Kraus Matthew J, Nguyen Joseph
Penn State College of Medicine, Hershey, PA, USA.
Case Rep Neurol. 2024 May 22;16(1):142-147. doi: 10.1159/000539405. eCollection 2024 Jan-Dec.
Spinal cord infarction is a rare but serious neurologic complication of spinal anesthesia. Direct vessel injury, intra-arterial anesthetic injection, and anesthetic-induced local hypotension are potential mechanisms of infarction during this procedure. The proximity of the artery of Adamkiewicz to the spinal levels used for spinal anesthesia may also play a role. This case of unilateral anterior spinal artery syndrome highlights the potential for an atypical pattern of injury and deficits due to the complexity of the spinal cord's anterior circulation.

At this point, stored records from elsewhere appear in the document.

(** C8. For every [emitAsync] whose mode is not ['sequential'], with no
    sink installed or with a sink that returns from its calls, at any
    point of the schedule: all handlers have been called, in the order of
    the array; the call never rejects; it has resolved exactly when every
    call of [runOne] is over, that is when each handler has thrown or its
    wrapped promise has settled and its continuation has run, so that a
    resolved call means that every invocation has ended; the sink, if
    installed, has exactly the failures that have ended so far, each once
    and with its position; and the value of [stopOnError] changes nothing. *)
Theorem concurrent_waits_for_all {T} (sk : Sink) (cfg : Config)
    (handler : lid → NexusEvent T → Behaviour) (event : NexusEvent T)
    (options : EmitAsyncOptions) (sched : list nat) (m : Manager) :
  sink_returns cfg sk →
  is_sequential (default (js "sequential") (mode options)) = false →
  let K := trim (name event) in
  let snapshot := listenersFor m K ++ listenersFor m star in
  let fate := listener_outcome handler event (timeOutMs options) (signal options) in
  let r := emitAsync (sk := sk) cfg handler event options sched (init_St m) in
  (∀ e, r.1 ≠ Exn e)
  ∧ (r.1 = Ok () ↔
     ∀ k l, snapshot !! k = Some l →
       is_Some (thrown handler event l)
       ∨ (k ∈ sched
          ∧ is_Some (outcome (wrapped handler event (timeOutMs options)
                                (signal options) l))))
  ∧ (r.1 = Ok () → Forall (λ l, is_Some (fate l)) snapshot)
  ∧ invoked (out r.2) = snapshot
  ∧ (∀ e n k,
       (e, n, k) ∈ sink_calls (out r.2) ↔
       onError cfg = true ∧ n = K
       ∧ ∃ l, snapshot !! k = Some l ∧ fate l = Some (Rejected e)
              ∧ (is_Some (thrown handler event l) ∨ k ∈ sched))
  ∧ NoDup (sink_calls (out r.2))
  ∧ (∀ b, emitAsync (sk := sk) cfg handler event
            {| mode := mode options; stopOnError := b;
               timeOutMs := timeOutMs options; signal := signal options |}
            sched (init_St m) = r).
Proof.
  intros Hret Hconc K snapshot fate r.
  pose proof (concurrent_wait cfg handler event options sched m Hconc) as H.
  cbn zeta in H. subst r. rewrite emitAsync_returns by done.
  destruct H as (H1 & H2 & H3 & H4 & H5 & H6 & H7).
  split_and!; try done.
  intros b. rewrite emitAsync_returns by done. apply H7.
Qed.

Lemma concurrent_waits_for_all_witness :
  let m := Sample.manager [("k", 1); ("k", 2); ("k", 3); ("k", 4); ("*", 6)] in
  let options :=
    Sample.options (Some "parallel") (Some true) (Some (Finite 100)) None in
  let sched := [3; 0] in
  let K := trim (name (Sample.event "k")) in
  let snapshot := listenersFor m K ++ listenersFor m star in
  let fate := listener_outcome Sample.handler (Sample.event "k")
                (timeOutMs options) (signal options) in
  let r := emitAsync (sk := returning_sink) Sample.cfg Sample.handler
             (Sample.event "k") options sched (init_St m) in
  (∀ e, r.1 ≠ Exn e)
  ∧ (r.1 = Ok () ↔
     ∀ k l, snapshot !! k = Some l →
       is_Some (thrown Sample.handler (Sample.event "k") l)
       ∨ (k ∈ sched
          ∧ is_Some (outcome (wrapped Sample.handler (Sample.event "k")
                                (timeOutMs options) (signal options) l))))
  ∧ (r.1 = Ok () → Forall (λ l, is_Some (fate l)) snapshot)
  ∧ invoked (out r.2) = snapshot
  ∧ (∀ e n k,
       (e, n, k) ∈ sink_calls (out r.2) ↔
       onError Sample.cfg = true ∧ n = K
       ∧ ∃ l, snapshot !! k = Some l ∧ fate l = Some (Rejected e)
              ∧ (is_Some (thrown Sample.handler (Sample.event "k") l) ∨ k ∈ sched))
  ∧ NoDup (sink_calls (out r.2))
  ∧ (∀ b, emitAsync (sk := returning_sink) Sample.cfg Sample.handler
            (Sample.event "k")
            {| mode := mode options; stopOnError := b;
               timeOutMs := timeOutMs options; signal := signal options |}
            sched (init_St m) = r).
Proof.
  apply (concurrent_waits_for_all returning_sink Sample.cfg Sample.handler
           (Sample.event "k")
           (Sample.options (Some "parallel") (Some true) (Some (Finite 100)) None)
           [3; 0]
           (Sample.manager [("k", 1); ("k", 2); ("k", 3); ("k", 4); ("*", 6)])).
  - intros _ e n i. reflexivity.
  - reflexivity.
Defined.

(** ** Choice of the mode *)

(** C10. For every [emitAsync]: when [mode] is a string other than
    ['sequential'], whichever it is, the call behaves as with
    ['concurrent'] and with any value of [stopOnError], and all handlers
    of the array have been called before any wrapped promise has had its
    turn; when [mode] is ['sequential'] or is omitted, the call behaves as
    with ['sequential'], the schedule of the joint wait plays no part, and
    a first listener whose wrapped promise does not settle keeps every
    other handler from being called. *)
Theorem mode_selects_path {T} (cfg : Config)
    (handler : lid → NexusEvent T → Behaviour) (event : NexusEvent T)
    (options : EmitAsyncOptions) (sched : list nat) (m : Manager) :
  let snapshot := listenersFor m (trim (name event)) ++ listenersFor m star in
  let r := emitAsync cfg handler event options sched (init_St m) in
  (∀ md, mode options = Some md → md ≠ js "sequential" →
     (∀ stop, emitAsync cfg handler event
                {| mode := Some (js "concurrent"); stopOnError := stop;
                   timeOutMs := timeOutMs options; signal := signal options |}
                sched (init_St m) = r)
     ∧ invoked (out (emitAsync cfg handler event options [] (init_St m)).2)
       = snapshot)
  ∧ (mode options = None ∨ mode options = Some (js "sequential") →
     (∀ sched', emitAsync cfg handler event
                  {| mode := Some (js "sequential");
                     stopOnError := stopOnError options;
                     timeOutMs := timeOutMs options; signal := signal options |}
                  sched' (init_St m) = r)
     ∧ (∀ l rest, snapshot = l :: rest →
          listener_outcome handler event (timeOutMs options) (signal options) l
            = None →
          r.1 = Pending ∧ invoked (out r.2) = [l])).
Proof.
  intros snapshot r. split.
  - intros md Hmd Hne.
    assert (is_sequential md = false) as Hconc by by apply bool_decide_eq_false_2.
    split.
    + intros stop. subst r. rewrite !emitAsync_run.
      cbn [mode stopOnError timeOutMs signal]. rewrite Hmd.
      cbn [default from_option id].
      assert (is_sequential (js "concurrent") = false) as Hc by by vm_compute.
      rewrite Hconc, Hc. apply concurrent_ext. by rewrite Hconc, Hc.
    + rewrite emitAsync_run, Hmd. cbn [default from_option id]. rewrite Hconc.
      fold snapshot.
      destruct (concurrent_run cfg handler event (trim (name event)) md
                  (default false (stopOnError options))
                  (timeOutMs options) (signal options) Hconc snapshot []
                  {| mgr := m;
                     out := if debug cfg
                            then [ConsoleDebug (DispatchAsyncMsg (name event))]
                            else [];
                     idx := 0 |}) as (o & -> & Hi & _).
      cbn [snd out]. rewrite invoked_app, Hi. by destruct (debug cfg).
  - intros Hmode.
    assert (default (js "sequential") (mode options) = js "sequential") as Hseq.
    { by destruct Hmode as [->| ->]. }
    split.
    + intros sched'. subst r. rewrite !emitAsync_run.
      cbn [mode stopOnError timeOutMs signal default from_option id].
      by rewrite Hseq.
    + intros l rest Hsnap Hl.
      apply (sequential_pending cfg handler event options sched m l rest);
        [by rewrite Hseq|done|done].
Qed.

(** ** The wrapper *)

(** With neither a timeout nor a signal the promise is passed through. *)
Lemma withTimeout_passes (p : option Settled) (timeoutMs : option num) :
  from_option truthy false timeoutMs = false →
  withTimeout p timeoutMs None = Passed p.
Proof. intros H. unfold withTimeout. by rewrite H. Qed.

(** With a signal that is already aborted the wrapper is rejected at once,
    takes no timer and no subscription, and does not look at [p]. *)
Lemma withTimeout_already_aborted (p : option Settled) (timeoutMs : option num)
    (evs : list RaceEvent) :
  let a := run_race evs (withTimeout p timeoutMs (Some true)) in
  outcome a = Some (Rejected ErrAborted) ∧ released a = true.
Proof.
  unfold withTimeout. rewrite andb_false_r. cbn [onAbort settle clearTimeout
    timer subscribed then_attached inner settled].
  induction evs as [|ev evs IH] using rev_ind; [done|].
  unfold run_race in *. rewrite foldl_app. cbn [foldl].
  destruct (foldl race_step _ evs) as [q|w].
  { destruct IH as [Ho _]. cbn in Ho. subst. by destruct ev. }
  destruct IH as [Ho Hr]. cbn in Ho, Hr.
  apply andb_prop in Hr as [Ht Hs]. apply negb_true_iff in Ht, Hs.
  destruct w as [tm sb ta inn st]. cbn in *. subst.
  destruct ev as [r| |], inn, ta, tm; cbn in *; done.
Qed.

(** The callbacks of [p.then] release what the wrapper holds: once [p] has
    settled, first or not, no timer is armed and [onAbort] is not
    subscribed. *)
Lemma released_when_inner_settled (p : option Settled)
    (timeoutMs : option num) (sg : option bool) (evs : list RaceEvent) :
  match run_race evs (withTimeout p timeoutMs sg) with
  | Passed _ => True
  | Wrapped w => then_attached w = false ∨ is_Some (inner w) →
                 is_armed (timer w) = false ∧ subscribed w = false
  end.
Proof.
  induction evs as [|ev evs IH] using rev_ind.
  - unfold run_race, withTimeout. cbn [foldl].
    destruct (negb _ && negb _); [done|].
    destruct sg as [[|]|]; cbn.
    + done.
    + destruct p; cbn; [by destruct (_ && _)|].
      intros [[=]|[? [=]]].
    + destruct p; cbn; [by destruct (_ && _)|].
      intros [[=]|[? [=]]].
  - unfold run_race in *. rewrite foldl_app. cbn [foldl].
    destruct (foldl race_step _ evs) as [q|w].
    { cbn. by destruct ev, q. }
    destruct w as [tm sb ta inn st]. cbn in IH.
    destruct ev as [r| |]; cbn.
    + destruct inn as [i|]; [done|]. destruct ta; cbn.
      * intros _. by destruct tm.
      * intros _. apply IH. by left.
    + destruct tm; cbn; try done.
      intros H. destruct IH as [[=] _]. done.
    + destruct sb; cbn; [|done].
      intros H. destruct IH as [_ [=]]. done.
Qed.

(** The timer wins against a pending promise, whatever the delay: the
    wrapper is rejected with the timeout error and keeps its subscription
    to the signal. *)
Lemma timer_wins_keeps_subscription (timeoutMs : num) :
  truthy timeoutMs = true → isFinite timeoutMs = true →
  let a := run_race [TimerFires] (withTimeout None (Some timeoutMs) (Some false)) in
  outcome a = Some (Rejected ErrTimeout) ∧ released a = false.
Proof.
  intros Ht Hf. unfold withTimeout. cbn [from_option given negb andb].
  rewrite Ht, Hf. done.
Qed.

(** C2. The wrapper with a timeout of 100 ms and a signal that is not
    aborted, around a promise that stays pending. When the timer fires the
    wrapper is rejected with the timeout error and [onAbort] is still
    subscribed to the signal. When instead the signal aborts, the wrapper
    is rejected with the abort error, the timer is cleared and [onAbort]
    is still subscribed. *)
Example timeout_keeps_abort_subscription :
  let start := withTimeout None (Some (Finite 100)) (Some false) in
  run_race [TimerFires] start =
    Wrapped {| timer := Fired; subscribed := true; then_attached := true;
               inner := None; settled := Some (Rejected ErrTimeout) |}
  ∧ released (run_race [TimerFires] start) = false
  ∧ run_race [SignalAborts] start =
    Wrapped {| timer := Cleared; subscribed := true; then_attached := true;
               inner := None; settled := Some (Rejected ErrAborted) |}
  ∧ released (run_race [SignalAborts] start) = false.
Proof. by vm_compute. Qed.

(** ** The wildcard key as the key of an event *)





(** ** Registration during a dispatch *)

(** [emitAsync] calls only listeners that were registered when the call
    was made, whatever the handlers register. *)
Lemma emitAsync_calls_snapshot {T} (cfg : Config)
    (handler : lid → NexusEvent T → Behaviour) (event : NexusEvent T)
    (options : EmitAsyncOptions) (sched : list nat) (m : Manager) (l : lid) :
  l ∈ invoked (out (emitAsync cfg handler event options sched (init_St m)).2) →
  l ∈ listenersFor m (trim (name event)) ∨ l ∈ listenersFor m star.
Proof.
  destruct (emitAsync_invoked_prefix cfg handler event options sched m)
    as [rest Hp].
  intros Hl. apply elem_of_app. rewrite Hp. apply elem_of_app. by left.
Qed.

(** C3. Listeners 1 under ["k"] and 8 under ["*"]; the handler of 1
    registers listener 9 under ["*"]. [emit] of ["k"] calls 1, 8 and then
    9, which was not registered when the call was made; [emitAsync] on the
    same input calls 1 and 8 only. With listener 1 alone, so that the
    wildcard key has no [Set] when the call is made, [emit] calls 1 and
    not 9. *)
Example emit_invokes_late_wildcard :
  let m := Sample.manager [("k", 1); ("*", 8)] in
  let m' := Sample.manager [("k", 1)] in
  listenersFor m (js "k") = [1] ∧ listenersFor m star = [8]
  ∧ invoked (out (emit Sample.cfg Sample.handler (Sample.event "k")
                    (init_St m)).2) = [1; 8; 9]
  ∧ invoked (out (emitAsync Sample.cfg Sample.handler (Sample.event "k")
                    (Sample.options None None None None) []
                    (init_St m)).2) = [1; 8]
  ∧ invoked (out (emit Sample.cfg Sample.handler (Sample.event "k")
                    (init_St m')).2) = [1].
Proof. by vm_compute. Qed.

We present a 38-year-old female patient who presented with left lower extremity weakness, loss of temperature sensation, and urinary retention following spinal anesthesia for cesarian section. Magnetic resonance imaging of the spine demonstrated T2 hyperintensities in the left central spinal cord from T8 to the conus medullaris. A diagnosis of spinal cord infarction was made after lumbar puncture testing showed no evidence of inflammatory myelitis. The patient was treated with steroids empirically until lumbar puncture testing showed no inflammation. The patient was discharged on daily aspirin with persistent left lower extremity weakness and loss of temperature sensation. A plan for outpatient physical therapy was made for rehabilitation.
Awareness of the potential for spinal cord infarction secondary to spinal anesthesia must increase among anesthesiologists, obstetricians, and neurologists. The risk of systemic hypotension during and after spinal anesthesia is important to recognize for both primary and secondary prevention of this complication. The hyperacute onset of myelopathic symptoms should point neurologists to investigate an ischemic etiology in the proper clinical context.
脊髓梗死是脊髓麻醉罕见但严重的神经并发症。直接血管损伤、动脉内注射麻醉剂以及麻醉引起的局部低血压是该过程中梗死的潜在机制。Adamkiewicz动脉与用于脊髓麻醉的脊髓节段的接近度也可能起作用。该例单侧脊髓前动脉综合征突出了由于脊髓前循环的复杂性而导致非典型损伤模式和功能缺损的可能性。
我们报告一名38岁女性患者,在剖宫产脊髓麻醉后出现左下肢无力、温度觉丧失和尿潴留。脊柱磁共振成像显示从T8至脊髓圆锥的左侧脊髓中央T2高信号。腰椎穿刺检查未发现炎性脊髓炎证据后,诊断为脊髓梗死。患者经验性使用类固醇治疗,直至腰椎穿刺检查显示无炎症。患者出院时服用每日阿司匹林,仍有持续的左下肢无力和温度觉丧失。制定了门诊物理治疗计划以进行康复。
麻醉医生、产科医生和神经科医生必须提高对脊髓麻醉继发脊髓梗死可能性的认识。认识脊髓麻醉期间和之后全身低血压的风险对于该并发症的一级和二级预防都很重要。脊髓病症状的超急性发作应促使神经科医生在适当的临床背景下调查缺血性病因。